On Friday, the House voted down a proposal from Republicans in the chamber to temporarily keep things functioning federally — with dramatic spending cuts attached. The proposal, as it stood, was unlikely to pass the Senate considering the extremity of the (for now) short-term cuts, but Republicans — who hold the majority in the House — couldn’t even pass what they wanted.

A group of far-right House Republicans voted against the short-term measure’s approval, sticking instead to their demands for the longer-term funding process in which they’re pushing various sets of policy ambitions — some of which are also failing. The House voted down this week a long-term federal funding bill that would have reestablished certain restrictions around the distribution of mifepristone, a prescription drug used in medication abortion.

“1. Who is causing the government to shutdown? Extreme MAGA Republicans,” Rep. Ted Lieu (D-Calif.), vice chair of the House Democratic Caucus, wrote on X (formerly Twitter). “2. Why? They want to cut social security, slash school funding and criminalize abortion. 3. What just happened? MAGA Republicans are in so much chaos that they defeated their own stopgap funding bill.”

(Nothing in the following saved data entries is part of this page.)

(** * dimidiumx: orbit geometry, picking and camera transitions

    A shallow embedding of the 3D visualisation core of the dimidiumx client
    (components/OrbitalPaths.tsx, StarRenderer.tsx, SolarSystemRenderer.tsx
    and SystemNavigator.tsx).

    Three number models are used, each where it fits the code:
    - the geometry (ellipse points, radii) needs [cos], [sin] and [sqrt] and
      inequalities for all inputs, so JavaScript numbers are idealised there
      as real numbers extended with [NaN] (module [JSReal]);
    - whether the curve of OrbitalPaths is finite depends on overflow and
      underflow, so for that question numbers are doubles with infinities
      and [NaN], every operation rounded by a rounding function of which
      only the order and the doubles it keeps are used (module [JSDouble]);
    - the camera transitions only add, subtract, multiply and compare, so
      they are modelled on IEEE binary64 itself, with Rocq's primitive
      floats, which is what a JavaScript [number] is. *)

From Stdlib Require Import String Bool ZArith Reals Lra Lia List.
From Stdlib Require Floats.
Import ListNotations.

(** ** Idealised JavaScript numbers *)

Module JSReal.

Local Open Scope R_scope.

(** A computed JavaScript number: a real, or [NaN]. Overflow to
    [Infinity] is not modelled here; [JSDouble] below has it. *)
Inductive number : Type :=
| Fin (r : R)
| NaN.

Definition nadd (p q : number) : number :=
  match p, q with
  | Fin a, Fin b => Fin (a + b)
  | _, _ => NaN
  end.

Definition nsub (p q : number) : number :=
  match p, q with
  | Fin a, Fin b => Fin (a - b)
  | _, _ => NaN
  end.

Definition nmul (p q : number) : number :=
  match p, q with
  | Fin a, Fin b => Fin (a * b)
  | _, _ => NaN
  end.

Definition finite (p : number) : Prop :=
  match p with
  | Fin _ => True
  | NaN => False
  end.

(** [Math.sqrt]: [NaN] below zero. *)
Definition Math_sqrt (x : R) : number :=
  if Rlt_dec x 0 then NaN else Fin (sqrt x).

Definition Rleb (a b : R) : bool := if Rle_dec a b then true else false.
Definition Rltb (a b : R) : bool := if Rlt_dec a b then true else false.

(** An optional numeric field of a record. [None] stands for [undefined]
    and for [NaN]: both are falsy, which is all the code asks of them. *)
Definition field := option R.

(** [!x] on an optional number: [undefined], [NaN] and [0] are falsy. *)
Definition js_not (x : field) : bool :=
  match x with
  | None => true
  | Some r => if Req_dec_T r 0 then true else false
  end.

(** [x || d] on an optional number. *)
Definition js_or (x : field) (d : R) : R :=
  match x with
  | None => d
  | Some r => if Req_dec_T r 0 then d else r
  end.

(** [x <= 0] on a field already known to be truthy. *)
Definition js_le0 (x : field) : bool :=
  match x with
  | None => false
  | Some r => Rleb r 0
  end.

(** A semi-major axis that is missing, zero or negative, and one that is
    positive. *)
Definition bad_axis (x : field) : Prop :=
  x = None \/ exists a, x = Some a /\ a <= 0.

Definition good_axis (x : field) : Prop :=
  exists a, x = Some a /\ 0 < a.

(** [Array.prototype.forEach] with the index, collecting what each call
    adds to the scene. *)
Fixpoint forEach_from {A B : Type} (f : A -> nat -> list B) (i : nat)
  (l : list A) : list B :=
  match l with
  | [] => []
  | x :: t => f x i ++ forEach_from f (S i) t
  end.

Definition forEach {A B : Type} (f : A -> nat -> list B) (l : list A) : list B :=
  forEach_from f 0 l.

Record Vector3 : Type := mkVector3 { vx : number; vy : number; vz : number }.

Definition finite3 (p : Vector3) : Prop :=
  finite (vx p) /\ finite (vy p) /\ finite (vz p).

End JSReal.

(** ** components/OrbitalPaths.tsx *)

Module OrbitalPaths.

Import JSReal.
Local Open Scope R_scope.

Record OrbitData : Type := mkOrbitData {
  plname : option string;
  pl_orbsmax : field;
  pl_orbeccen : field;
  pl_orbincl : field;
  pl_orblper : field
}.

(** [if (!orbit.pl_orbsmax || orbit.pl_orbsmax <= 0) return;] *)
Definition skipped (orbit : OrbitData) : bool :=
  js_not (pl_orbsmax orbit) || js_le0 (pl_orbsmax orbit).

(** [const a = orbit.pl_orbsmax * 3 + starRadius;] *)
Definition scene_a (orbit : OrbitData) (starRadius : R) : R :=
  js_or (pl_orbsmax orbit) 0 * 3 + starRadius.

(** [const ecc = Math.min(orbit.pl_orbeccen || 0, 0.95);] *)
Definition ecc (orbit : OrbitData) : R :=
  Rmin (js_or (pl_orbeccen orbit) 0) 0.95.

(** [const b = a * Math.sqrt(1 - ecc * ecc);] *)
Definition scene_b (orbit : OrbitData) (starRadius : R) : number :=
  nmul (Fin (scene_a orbit starRadius))
       (Math_sqrt (1 - ecc orbit * ecc orbit)).

Definition inclination (orbit : OrbitData) : R :=
  js_or (pl_orbincl orbit) 0 * (PI / 180).

Definition argPeriastron (orbit : OrbitData) : R :=
  js_or (pl_orblper orbit) 0 * (PI / 180).

(** [const theta = (i / 180) * 2 * Math.PI;] *)
Definition theta (i : nat) : R := INR i / 180 * 2 * PI.

(** The in-plane point of the loop body: [x = a * cos(theta)],
    [y = b * sin(theta)]. *)
Definition planar (a : R) (b : number) (th : R) : number * number :=
  (Fin (a * cos th), nmul b (Fin (sin th))).

(** The loop body from the in-plane point on: rotation by the argument of
    periastron about Z, then by the inclination about X. *)
Definition rotate (xy : number * number) (argP incl : R) : Vector3 :=
  let '(x, y) := xy in
  let px := nsub (nmul x (Fin (cos argP))) (nmul y (Fin (sin argP))) in
  let py := nadd (nmul x (Fin (sin argP))) (nmul y (Fin (cos argP))) in
  let pz := Fin 0 in
  let inc_py := nsub (nmul py (Fin (cos incl))) (nmul pz (Fin (sin incl))) in
  let inc_pz := nadd (nmul py (Fin (sin incl))) (nmul pz (Fin (cos incl))) in
  mkVector3 px inc_py inc_pz.

Definition orbit_point (orbit : OrbitData) (starRadius : R) (th : R) : Vector3 :=
  rotate (planar (scene_a orbit starRadius) (scene_b orbit starRadius) th)
         (argPeriastron orbit) (inclination orbit).

(** [for (let i = 0; i <= 180; i++) { ... points.push(...) }] *)
Definition orbit_points (orbit : OrbitData) (starRadius : R) : list Vector3 :=
  map (fun i => orbit_point orbit starRadius (theta i)) (seq 0 181).

(** A [THREE.Line] added to the scene: its points and its colour,
    [0x44bbff + (index * 9999) % 0xffffff]. *)
Record Line : Type := mkLine { points : list Vector3; color : Z }.

Definition line_color (index : nat) : Z :=
  (4504575 + (Z.of_nat index * 9999) mod 16777215)%Z.

Definition draw_orbit (orbit : OrbitData) (index : nat) (starRadius : R) : list Line :=
  if skipped orbit then []
  else [mkLine (orbit_points orbit starRadius) (line_color index)].

(** [orbits.forEach((orbit, index) => { ... scene.add(ellipse); })] *)
Definition draw (orbits : list OrbitData) (starRadius : R) : list Line :=
  forEach (fun orbit index => draw_orbit orbit index starRadius) orbits.

(** The spec's [ellipsePoint]: the radial formula about a focus,
    [r = a(1-e^2)/(1+e cos theta)], [x = r cos theta], [y = r sin theta]. *)
Definition spec_ellipsePoint (a e th : R) : R * R :=
  let r := a * (1 - e * e) / (1 + e * cos th) in
  (r * cos th, r * sin th).

(** The same as a pair of numbers, to compare with [planar]. *)
Definition spec_point (a e th : R) : number * number :=
  let '(x, y) := spec_ellipsePoint a e th in (Fin x, Fin y).


End OrbitalPaths.

(** ** components/StarRenderer.tsx: building the scene *)

Module StarScene.

Import JSReal.
Local Open Scope R_scope.

(** [PlanetRecord] of lib/parseExoplanetData, with the fields that
    SystemNavigator.tsx fills in. *)
Record PlanetRecord : Type := mkPlanetRecord {
  pl_name : string;
  hostname : string;
  pl_orbsmax : field;
  pl_orbeccen : field;
  pl_orbincl : field;
  pl_orblper : field;
  pl_rade : field;
  pl_bmasse : field
}.

(** The argument object of [generate3DOrbit] and [getPeriapsisPosition]. *)
Record OrbitParams : Type := mkOrbitParams {
  op_orbsmax : R;
  op_orbeccen : R;
  op_orbincl : field;
  op_orblper : field
}.

Definition EARTH_RADIUS_AU : R := 0.0000426.
Definition AU_TO_SCENE_UNITS : R := 100.
Definition SYSTEM_SCALE : R := 0.5.
Definition MIN_PLANET_SIZE : R := 0.5.

(** What the loop adds to the scene. *)
Record PlanetMesh : Type := mkPlanetMesh {
  mesh_radius : R;
  mesh_position : Vector3;
  mesh_name : string;
  mesh_color : nat
}.

Inductive SceneObject : Type :=
| OrbitLine (pts : list Vector3)
| Planet (m : PlanetMesh).

Definition scale (c : number) : number :=
  nmul (nmul c (Fin AU_TO_SCENE_UNITS)) (Fin SYSTEM_SCALE).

Republicans in the House are clamoring for other extreme ambitions as well. House Speaker Rep. Kevin McCarthy (R-Calif.) spoke earlier about wanting short-term funding provisions modified with some of the House GOP’s border security wishes, like a jump-start to construction of a southern border wall and evidently a reestablishment of the remain in Mexico program, which compelled migrants seeking asylum in the United States to wait in potentially dangerous conditions while their cases were processed. And lingering through all of this is an open threat from far-right Republicans to seek McCarthy’s removal from the Speaker position, which wouldn’t have a clear-cut resolution, since Democrats would likely be again pushing their own party’s House leader, while Republicans would presumably be divided like in January.